## What you should do
Only lines holding "then" are wanted; copy each of them from the records below.

## Record set
(** A word that was cut off the rest of the string. *)
Lemma parsed_cut args n scan end_ p m m1 m' w c r ws :
  let q := p + Z.of_nat (length w) in
  scan ≤ p → q + Z.of_nat (length r) + 2 = end_ → w ≠ [] → word32 p →
  args + 4 * (n + 1 + Z.of_nat (length ws)) ≤ scan ∨ end_ ≤ args + 4 * n → cstr m1 p (w ++ c :: r) → load32 m1 (args + 4 * n) = p →
  (∀ b, ¬ scan ≤ b < end_ → ¬ args + 4 * n ≤ b < args + 4 * (n + 1) → mget m1 b = mget m b) →
  parsed args (n + 1) (q + 1) end_ (mset m1 q 0) m' ws → parsed args n scan end_ m m' (w :: ws).
Proof.
  intros q Hp He Hne Hp32 Ha Hc El Hfr Hp'. apply (parsed_cons args n scan end_ p (q + 1) m (mset m1 q 0)); try done; try (unfold q in *; lia).
  - intros b N1 N2. rewrite mget_mset_ne by (unfold q in *; lia). by apply Hfr.
  - unfold load32 in *. by rewrite !mget_mset_ne by (unfold q in *; lia).
  - by apply cstr_cut with (c :: r).
Qed.
(** The rest of the round from a word on; [Hrec]: the rounds after it. *)
Lemma parse_word rounds fuel args n scan p m m1 w r :
  let end_ := p + Z.of_nat (length w) + Z.of_nat (length r) + 1 in
  (∀ l scan m, cstr m scan l → p + 2 ≤ scan → scan + Z.of_nat (length l) + 1 = end_ →
    ∃ m', parse_arguments rounds fuel args (n + 1) scan m = Some (n + 1 + Z.of_nat (length (words None l)), m') ∧
      parsed args (n + 1) scan end_ m m' (words None l)) →
  (length w < fuel)%nat → (0 < rounds)%nat → scan ≤ p → word32 p → w ≠ [] → plain w →
  match r with [] => True | c :: _ => c = 0 ∨ c = 32 ∨ c = 10 end →
  args + 4 * n + 2 * (Z.of_nat (length w + length r) + 1) ≤ scan ∨ end_ ≤ args + 4 * n →
  cstr m1 p (w ++ r) → load32 m1 (args + 4 * n) = p → (∀ b, ¬ args + 4 * n ≤ b < args + 4 * (n + 1) → mget m1 b = mget m b) →
  let ws := words (Some w) r in
  ∃ m', (scan ← to_separator fuel m1 p;
         if negb (mget m1 scan =? 0) then parse_arguments rounds fuel args (n + 1) (scan + 1) (mset m1 scan 0)
         else parse_arguments rounds fuel args (n + 1) scan m1) = Some (n + Z.of_nat (length ws), m') ∧
    parsed args n scan end_ m m' ws.
Proof.
  intros end_ Hrec Hf Hr Hsp Hp Hne Hw Hsep Ha Hc El Hfr ws. pose proof (cstr_drop_app _ _ _ _ Hc) as Hcr.
  assert (1 ≤ Z.of_nat (length w)) as Hw1 by (destruct w; [done|]; simpl; lia).
  pose proof Hc as (Hlw & _ & Hz). rewrite length_app, load_bytes_app in Hlw.
  apply app_inj_1 in Hlw as [Hlw _]; [|by rewrite length_load_bytes].
  rewrite (to_separator_ok w fuel m1 p Hlw Hw); [|destruct r as [|c r]|done].
  2:{ apply cstr_nil in Hcr. by rewrite Hcr. }
  2:{ apply cstr_cons in Hcr as (-> & _ & _). unfold separates. by destruct Hsep as [-> | [-> | ->]]. }
  cbn [mbind option_bind]. destruct r as [|c r].
  - pose proof (proj1 (cstr_nil _ _) Hcr) as H0. rewrite H0. cbn [negb Z.eqb]. rewrite parse_stop by (lia || by left).
    eexists. split; [reflexivity|]. subst ws. cbn [length words] in *. rewrite app_nil_r in Hc.
    apply (parsed_cons args n scan end_ p end_ m m1 _ w []); try done; try (unfold end_; cbn [length] in *; lia).
    { intros b _ N. by apply Hfr. }
    split; [done|simpl; lia|]. intros b _ _. rewrite mget_mset. case_decide as Eb; [|done]. by rewrite <- Eb, H0.
  - pose proof (proj1 (cstr_cons _ _ _ _) Hcr) as (Ec & Hnz & Hcr'). rewrite Ec, (proj2 (Z.eqb_neq c 0)) by done. cbn [negb].
    set (q := p + Z.of_nat (length w)) in *. cbn [length] in *.
    destruct (Hrec r (q + 1) (mset m1 q 0)) as (m' & E & Hp').
    { apply (cstr_ext m1); [|done]. intros i Hi. apply mget_mset_ne. lia. }
    { lia. } { unfold end_. lia. }
    assert (ws = w :: words None r) as -> by (unfold ws; cbn [words]; by destruct Hsep as [-> | [-> | ->]]).
    exists m'. split; [rewrite E; cbn [length]; do 2 f_equal; lia|]. pose proof (pa_count _ _ _ _ _ _ _ Hp') as Hcount.
    apply (parsed_cut args n scan end_ p m m1 m' w c r); try done; try (unfold q, end_ in *; lia).
    intros b _ N. by apply Hfr.
Qed.

Lemma parse_ok rounds : ∀ fuel l args n scan m, cstr m scan l → (length l < rounds)%nat → (length l < fuel)%nat →
  let end_ := scan + Z.of_nat (length l) + 1 in
  let ws := words None l in
  0 ≤ n → 0 ≤ scan → end_ ≤ 2 ^ 32 → args + 4 * n + 2 * (Z.of_nat (length l) + 1) ≤ scan ∨ end_ ≤ args + 4 * n →
  ∃ m', parse_arguments rounds fuel args n scan m = Some (n + Z.of_nat (length ws), m') ∧ parsed args n scan end_ m m' ws.
Proof.
  induction rounds as [|rounds IH]; intros fuel l args n scan m Hc Hr Hf end_ ws Hn Hs He Ha; [lia|].
  destruct (span_spaces l) as (k & r & -> & Hh & Ew). subst ws end_. rewrite Ew. clear Ew.
  rewrite length_app, length_replicate in *.
  destruct (skip_spaces_ok k fuel m scan r Hc Hh ltac:(lia)) as [Ek Hr1]. clear Hc.
  destruct r as [|c r].
  { pose proof (proj1 (cstr_nil _ _) Hr1) as H0. cbn [parse_arguments]. rewrite Ek. cbn [mbind option_bind]. rewrite H0.
    change ((0 =? 0) || (0 =? 10)) with true. cbn iota. eexists. split; [by rewrite Z.add_0_r|]. apply parsed_nil; simpl; lia. }
  pose proof (proj1 (cstr_cons _ _ _ _) Hr1) as (Ec & Hnz & _). cbn [parse_arguments]. rewrite Ek. cbn [mbind option_bind]. rewrite Ec.
  rewrite (proj2 (Z.eqb_neq c 0)) by done. destruct (Z.eqb_spec c 10) as [->|H10]; cbn [orb].
  { eexists. split; [by rewrite Z.add_0_r|]. apply parsed_nil; simpl; lia. }
  destruct (span_word (c :: r)) as (w & r' & E & Hw & Hsep).
  assert (w ≠ []) as Hne by (intros ->; cbn [app] in E; rewrite <- E in Hsep; lia).
  assert (1 ≤ length w)%nat as Hw1 by (destruct w; [done|]; simpl; lia).
  rewrite E in *. clear E Ec Hh H10 Hnz. rewrite length_app in *. set (p := scan + Z.of_nat k) in *.
  rewrite words_start by done. set (m1 := store32 m (args + 4 * n) p).
  replace (scan + Z.of_nat (k + (length w + length r')) + 1) with (p + Z.of_nat (length w) + Z.of_nat (length r') + 1) by lia.
  destruct (parse_word rounds fuel args n scan p m m1 w r') as (m' & E' & Hp'); try done; try lia.
  - intros l scan' m0 Hc0 Hp0 He0.
    destruct (IH fuel l args (n + 1) scan' m0 Hc0) as (m' & E & Hp'); [lia..|]. rewrite He0 in Hp'. by exists m'.
  - apply (cstr_ext m); [|done]. intros i Hi. rewrite length_app in Hi. apply frame_store32. lia.
  - unfold m1. rewrite load32_store32. apply u32_small. lia.
  - intros b Hb. apply frame_store32. lia.
  - exists m'. split; [exact E'|exact Hp'].
Qed.

(** The arrays of [execute] lie apart from each other and from the command. *)
Record execute_arrays (command buf args : Z) (l : list Z) : Prop := {
  ea_buf : 0 ≤ buf ∧ buf + 1026 ≤ 2 ^ 32;
  ea_args : buf + 1026 ≤ args ∨ args + 4096 ≤ buf;
  ea_command : command + Z.of_nat (length l) < buf ∨ buf + 1026 ≤ command }.

(** The last word, when nothing follows. *)
Lemma parsed_one args n p m m1 w : w ≠ [] → word32 p →
  (∀ b, ¬ p ≤ b < p + Z.of_nat (length w) + 1 → ¬ args + 4 * n ≤ b < args + 4 * (n + 1) → mget m1 b = mget m b) →
  load32 m1 (args + 4 * n) = p → cstr m1 p w → args + 4 * (n + 1) ≤ p ∨ p + Z.of_nat (length w) + 1 ≤ args + 4 * n →
  parsed args n p (p + Z.of_nat (length w) + 1) m m1 [w].
Proof.
  intros Hne Hp Hm El Hc Ha. apply (parsed_cons args n p _ p (p + Z.of_nat (length w) + 1) m m1); try done; try lia.
  { cbn [length]. lia. } split; [done|simpl; lia|done].
Qed.
(** The first word and the loop, if there is more. *)
Lemma first_word fuel args p m m1 w r :
  let end_ := p + Z.of_nat (length w) + Z.of_nat (length r) + 1 in
  let q := p + Z.of_nat (length w) in
  let ws := words (Some w) r in
  (length w + length r < fuel)%nat → 0 ≤ p → end_ ≤ 2 ^ 32 → w ≠ [] → plain w →
  match r with [] => True | c :: _ => c = 0 ∨ c = 32 ∨ c = 10 end →
  args + 2 * (Z.of_nat (length w + length r) + 1) ≤ p ∨ end_ ≤ args →
  cstr m1 p (w ++ r) → load32 m1 args = p → (∀ b, ¬ p ≤ b < end_ → ¬ args ≤ b < args + 4 → mget m1 b = mget m b) →
  ∃ m', (if negb (mget m1 q =? 0) then parse_arguments fuel fuel args 1 (q + 1) (mset m1 q 0) else Some (1, m1)) =
      Some (Z.of_nat (length ws), m') ∧ parsed args 0 p end_ m m' ws.
Proof.
  intros end_ q ws Hf Hp He Hne Hw Hsep Ha Hc El Hfr. pose proof (cstr_drop_app _ _ _ _ Hc) as Hcr. fold q in Hcr.
  assert (1 ≤ Z.of_nat (length w)) as Hw1 by (destruct w; [done|]; simpl; lia).
  destruct r as [|c r].
  - pose proof (proj1 (cstr_nil _ _) Hcr) as ->. cbn [negb Z.eqb]. exists m1. split; [done|].
    replace end_ with (p + Z.of_nat (length w) + 1) by (unfold end_; simpl; lia). rewrite app_nil_r in Hc. cbn [length] in *.
    apply parsed_one; try done; try (rewrite ?Z.mul_0_r, ?Z.add_0_r; unfold end_ in *; lia || done).
    intros b N1 N2. apply Hfr; unfold end_; lia.
  - pose proof (proj1 (cstr_cons _ _ _ _) Hcr) as (-> & Hnz & Hcr'). rewrite (proj2 (Z.eqb_neq c 0)) by done. cbn [negb]. cbn [length] in *.
    destruct (parse_ok fuel fuel r args 1 (q + 1) (mset m1 q 0)) as (m' & E & Hp').
    { apply (cstr_ext m1); [|done]. intros i Hi. apply mget_mset_ne. lia. }
    { lia. } { lia. } { lia. } { unfold q. lia. } { unfold q, end_ in *. lia. } { unfold q, end_ in *. lia. }
    assert (ws = w :: words None r) as -> by (unfold ws; cbn [words]; by destruct Hsep as [-> | [-> | ->]]).
    exists m'. split; [rewrite E; cbn [length]; do 2 f_equal; lia|]. pose proof (pa_count _ _ _ _ _ _ _ Hp') as Hcount.
    replace (q + 1 + Z.of_nat (length r) + 1) with end_ in * by (unfold q, end_; lia).
    apply (parsed_cut args 0 p end_ p m m1 m' w c r); try done; try (unfold q, end_ in *; lia).
    + by rewrite Z.mul_0_r, Z.add_0_r.
    + intros b N1 N2. apply Hfr; lia.
Qed.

## Solution for this task
         if negb (mget m1 scan =? 0) then parse_arguments rounds fuel args (n + 1) (scan + 1) (mset m1 scan 0)
  ∃ m', (if negb (mget m1 q =? 0) then parse_arguments fuel fuel args 1 (q + 1) (mset m1 q 0) else Some (1, m1)) =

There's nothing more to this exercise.